EPA is coordinating with USDA and the Department of Energy (DOE) on biofuel blending requirements past 2022, EPA Administrator Michael Regan said on Tuesday. EPA understands the requirements are of great importance to the biofuels industry, Regan said during remarks at the Growth Energy Biofuels Summit. He added that agriculture and the biofuels industry will play a key role in helping President Joe Biden meet climate goals, as the electric vehicle market will not be available immediately.

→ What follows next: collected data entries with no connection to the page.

(* ===== verification/SqlTable.v ===== *)
(** * SQLite tables

    The three stores of the core package are single-table SQLite databases used
    synchronously.  A table is a finite map from the primary key to the row; a
    [Schema] gives the key columns and the [CHECK] constraints.  [INSERT],
    [UPDATE ... WHERE], [DELETE ... WHERE] and [SELECT ... WHERE ... ORDER BY]
    are the statements the sources issue; a statement that would break a
    constraint fails and changes nothing ([None]), and [UPDATE]/[DELETE] report
    [info.changes]. *)

From S2P Require Import Prelude.
From stdpp Require Import options.

Class Schema (K R : Type) `{Countable K} := {
  primary_key : R -> K;
  row_check : R -> bool;
}.

(** An [ORDER BY] comparison as a decidable relation. *)
Definition ordered_by {R : Type} (le : R -> R -> bool) (r1 r2 : R) : Prop :=
  le r1 r2 = true.

#[export] Instance ordered_by_dec {R} (le : R -> R -> bool) r1 r2 :
  Decision (ordered_by le r1 r2).
Proof. unfold ordered_by. apply _. Defined.

Section sql.
Context {K R : Type} `{Schema K R}.
Implicit Types (t : gmap K R) (r : R) (k : K).

(** [INSERT]: fails on a primary-key collision or a violated [CHECK]. *)
Definition sql_insert (r : R) (t : gmap K R) : option (gmap K R) :=
  if t !! primary_key r is Some _ then None
  else if row_check r then Some (<[primary_key r := r]> t) else None.

(** Number of rows a [WHERE] clause selects. *)
Definition sql_count (where_ : R -> bool) (t : gmap K R) : nat :=
  size (filter (fun kr : K * R => where_ kr.2 = true) t).

(** [UPDATE t SET upd WHERE where_]: the new table and [info.changes]. *)
Definition sql_update (where_ : R -> bool) (upd : R -> R) (t : gmap K R) :
    option (gmap K R * nat) :=
  if bool_decide (map_Forall (fun _ r => where_ r = true -> row_check (upd r) = true) t)
  then Some ((fun r => if where_ r then upd r else r) <$> t, sql_count where_ t)
  else None.

(** [DELETE FROM t WHERE where_]. *)
Definition sql_delete (where_ : R -> bool) (t : gmap K R) : gmap K R * nat :=
  (filter (fun kr : K * R => where_ kr.2 = false) t, sql_count where_ t).

(** [SELECT * FROM t WHERE where_ ORDER BY le]. *)
Definition sql_select (le : R -> R -> bool) (where_ : R -> bool) (t : gmap K R) : list R :=
  merge_sort (ordered_by le)
    (List.filter where_ (map_to_list t).*2).

(** Every row is stored under its key and satisfies the [CHECK]s. *)
Definition table_ok (t : gmap K R) : Prop :=
  map_Forall (fun k r => primary_key r = k /\ row_check r = true) t.

(** [upd] leaves the key columns alone on the rows selected. *)
Definition keeps_key (where_ : R -> bool) (upd : R -> R) : Prop :=
  forall r, where_ r = true -> primary_key (upd r) = primary_key r.

Lemma table_ok_empty : table_ok ∅.
Proof. apply map_Forall_empty. Qed.

Lemma table_ok_lookup t k r :
  table_ok t -> t !! k = Some r -> primary_key r = k /\ row_check r = true.
Proof. intros Hok Hk. apply (Hok _ _ Hk). Qed.

Lemma sql_insert_ok r t t' :
  sql_insert r t = Some t' ->
  t !! primary_key r = None /\ row_check r = true /\ t' = <[primary_key r := r]> t.
Proof. unfold sql_insert. intros. by case_all. Qed.

Lemma sql_insert_fresh r t :
  t !! primary_key r = None -> row_check r = true ->
  sql_insert r t = Some (<[primary_key r := r]> t).
Proof. unfold sql_insert. by intros -> ->. Qed.

Lemma table_ok_insert r t t' : table_ok t -> sql_insert r t = Some t' -> table_ok t'.
Proof.
  intros Hok (_ & Hc & ->)%sql_insert_ok. by apply map_Forall_insert_2.
Qed.

Lemma sql_count_zero where_ t :
  sql_count where_ t = 0%nat <-> map_Forall (fun _ r => where_ r = false) t.
Proof.
  unfold sql_count. rewrite map_size_empty_iff, map_empty_filter.
  split; intros Hf k r Hk; specialize (Hf k r Hk); simpl in *.
  - by apply not_true_is_false.
  - by rewrite Hf.
Qed.

Lemma sql_count_none where_ t : (forall k r, t !! k = Some r -> where_ r = false) ->
  sql_count where_ t = 0%nat.
Proof. intros Hf. apply sql_count_zero. by intros k r; apply Hf. Qed.

Lemma sql_count_ext w1 w2 t :
  (forall k r, t !! k = Some r -> w1 r = w2 r) -> sql_count w1 t = sql_count w2 t.
Proof.
  intros Hw. unfold sql_count. f_equal. apply map_filter_ext.
  intros k r Hk. simpl. by rewrite (Hw k r Hk).
Qed.

(** A [WHERE] that pins the whole key selects at most the row under it. *)
Lemma sql_count_key where_ t k :
  (forall k' r, t !! k' = Some r -> where_ r = true -> k' = k) ->
  sql_count where_ t =
    match t !! k with Some r => if where_ r then 1%nat else 0%nat | None => 0%nat end.
Proof.
  intros Hkey. unfold sql_count.
  destruct (t !! k) as [r|] eqn:Hk; [destruct (where_ r) eqn:Hw|].
  - replace (filter _ t) with ({[k := r]} : gmap K R); [apply map_size_singleton|].
    symmetry. apply map_eq. intros i. apply option_eq. intros x.
    rewrite map_lookup_filter_Some, lookup_singleton_Some. simpl. naive_solver.
  - rewrite map_size_empty_iff, map_empty_filter. intros i x Hi ?; simpl in *.
    assert (i = k) as -> by eauto. congruence.
  - rewrite map_size_empty_iff, map_empty_filter. intros i x Hi ?; simpl in *.
    assert (i = k) as -> by eauto. congruence.
Qed.

Lemma sql_update_ok where_ upd t t' n :
  sql_update where_ upd t = Some (t', n) ->
  t' = (fun r => if where_ r then upd r else r) <$> t /\ n = sql_count where_ t /\
  (forall k r, t !! k = Some r -> where_ r = true -> row_check (upd r) = true).
Proof. unfold sql_update. case_bool_decide as Hf; [|done]. intros; by simplify_eq. Qed.

Lemma sql_update_succeeds where_ upd t :
  (forall k r, t !! k = Some r -> where_ r = true -> row_check (upd r) = true) ->
  sql_update where_ upd t =
    Some ((fun r => if where_ r then upd r else r) <$> t, sql_count where_ t).
Proof. intros Hf. unfold sql_update. rewrite bool_decide_eq_true_2; [done|]. by intros k r; apply Hf. Qed.

Lemma lookup_sql_update where_ upd t t' n k :
  sql_update where_ upd t = Some (t', n) ->
  t' !! k = (fun r => if where_ r then upd r else r) <$> t !! k.
Proof. intros (-> & _)%sql_update_ok. apply lookup_fmap. Qed.

(** An [UPDATE] that selects nothing changes nothing. *)
Lemma sql_update_none where_ upd t t' :
  sql_update where_ upd t = Some (t', 0%nat) -> t' = t.
Proof.
  intros (-> & Hn & _)%sql_update_ok. symmetry in Hn. rewrite sql_count_zero in Hn.
  apply map_eq. intros k. rewrite lookup_fmap. destruct (t !! k) as [r|] eqn:Hk; [|done].
  simpl. by rewrite (Hn _ _ Hk).
Qed.

Lemma table_ok_update where_ upd t t' n :
  keeps_key where_ upd -> table_ok t -> sql_update where_ upd t = Some (t', n) -> table_ok t'.
Proof.
  intros Hkeep Hok (-> & _ & Hc)%sql_update_ok k r. rewrite lookup_fmap, fmap_Some.
  intros (r0 & Hr & ->). destruct (Hok _ _ Hr) as [<- ?].
  destruct (where_ r0) eqn:Hw; [|done]. split; [by apply Hkeep | by eapply Hc].
Qed.

Lemma lookup_sql_delete where_ t k :
  (sql_delete where_ t).1 !! k =
    match t !! k with Some r => if where_ r then None else Some r | None => None end.
Proof.
  unfold sql_delete. simpl. apply option_eq. intros r.
  rewrite map_lookup_filter_Some. simpl. destruct (t !! k) as [r0|]; [|naive_solver].
  destruct (where_ r0) eqn:Hw; split; naive_solver congruence.
Qed.

Lemma table_ok_delete where_ t : table_ok t -> table_ok (sql_delete where_ t).1.
Proof.
  intros Hok k r Hk. rewrite lookup_sql_delete in Hk. case_all. by apply Hok.
Qed.

Lemma sql_delete_none where_ t :
  (sql_delete where_ t).2 = 0%nat -> (sql_delete where_ t).1 = t.
Proof.
  simpl. rewrite sql_count_zero. intros Hn. apply map_eq. intros k.
  pose proof (lookup_sql_delete where_ t k) as Hl. simpl in Hl. rewrite Hl.
  destruct (t !! k) as [r|] eqn:Hk; [|done]. by rewrite (Hn _ _ Hk).
Qed.

Lemma sql_select_perm le where_ t :
  Permutation (sql_select le where_ t) (List.filter where_ (map_to_list t).*2).
Proof. apply merge_sort_Permutation. Qed.

Lemma elem_of_sql_select le where_ t r :
  r ∈ sql_select le where_ t <-> where_ r = true /\ exists k, t !! k = Some r.
Proof.
  rewrite (sql_select_perm le where_ t).
  rewrite list_elem_of_In, filter_In, <- list_elem_of_In, list_elem_of_fmap.
  split.
  - intros [([k r'] & -> & Hin) Hw]. split; [done|]. exists k. by apply elem_of_map_to_list.
  - intros [Hw [k Hk]]. split; [|done]. exists (k, r). split; [done|].
    by apply elem_of_map_to_list.
Qed.

(** Counting inside a selection is counting in the table. *)
Lemma length_select_filter le where_ sub t :
  length (List.filter sub (sql_select le where_ t)) =
  sql_count (fun r => where_ r && sub r) t.
Proof.
  assert (forall l l' : list R, Permutation l l' ->
    length (List.filter sub l) = length (List.filter sub l')) as Hperm.
  { induction 1; simpl; repeat case_match; simpl; lia. }
  rewrite (Hperm _ _ (sql_select_perm le where_ t)). unfold sql_count.
  induction t as [|k r t Hk IH] using map_ind.
  - rewrite map_to_list_empty, map_filter_empty. simpl. by rewrite map_size_empty.
  - assert (Permutation (List.filter where_ (map_to_list (<[k:=r]> t)).*2)
             (List.filter where_ ((k, r) :: map_to_list t).*2)) as HP.
    { assert (Permutation (map_to_list (<[k:=r]> t)).*2 ((k, r) :: map_to_list t).*2) as HP0
        by by rewrite map_to_list_insert.
      revert HP0. generalize (map_to_list (<[k:=r]> t)).*2, ((k, r) :: map_to_list t).*2.
      induction 1; simpl; repeat case_match; eauto using Permutation. }
    rewrite (Hperm _ _ HP), fmap_cons. cbn [List.filter snd].
    destruct (where_ r) eqn:Hw; cbn [List.filter];
      [destruct (sub r) eqn:Hs; cbn [length]|].
    + rewrite map_filter_insert_True by (simpl; by rewrite Hw, Hs).
      rewrite map_size_insert_None, IH; [done|].
      apply map_lookup_filter_None. by left.
    + rewrite map_filter_insert_False by (simpl; by rewrite Hw, Hs).
      by rewrite delete_id, IH.
    + rewrite map_filter_insert_False by (simpl; by rewrite Hw).
      by rewrite delete_id, IH.
Qed.

Lemma length_sql_select le where_ t :
  length (sql_select le where_ t) = sql_count where_ t.
Proof.
  pose proof (length_select_filter le where_ (fun _ => true) t) as Hl.
  replace (List.filter (fun _ => true) (sql_select le where_ t))
    with (sql_select le where_ t) in Hl.
  - rewrite Hl. unfold sql_count. f_equal. apply map_filter_ext.
    intros. simpl. by rewrite andb_true_r.
  - generalize (sql_select le where_ t). intros l; induction l; simpl; congruence.
Qed.

Lemma sql_select_nil le where_ t :
  sql_select le where_ t = [] <-> forall k r, t !! k = Some r -> where_ r = false.
Proof.
  split.
  - intros Hnil k r Hk. destruct (where_ r) eqn:Hw; [|done].
    assert (r ∈ sql_select le where_ t) as Hin by (apply elem_of_sql_select; eauto).
    rewrite Hnil in Hin. by apply elem_of_nil in Hin.
  - intros Hf. apply length_zero_iff_nil. rewrite length_sql_select.
    by apply sql_count_none.
Qed.
End sql.

#[export] Hint Resolve table_ok_empty table_ok_insert table_ok_update table_ok_delete : omp.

Regan said he anticipated the upcoming Renewable Volume Obligations — which set blending targets under the nation’s biofuel usage mandate — will leave room for growth in the industry. “The safest thing for me to say, since we’re in this stage that we are in the process, is... we want to continue to grow … we don’t want to take any steps backwards,” Regan said. “I believe that what we’re proposing will continue the progress that we’ve made up until this point.”

The volumes are expected to be proposed by Nov. 16 in line with a consent decree reached between EPA and Growth Energy in July. The decree requires the proposal to be finalized by June 14, 2023.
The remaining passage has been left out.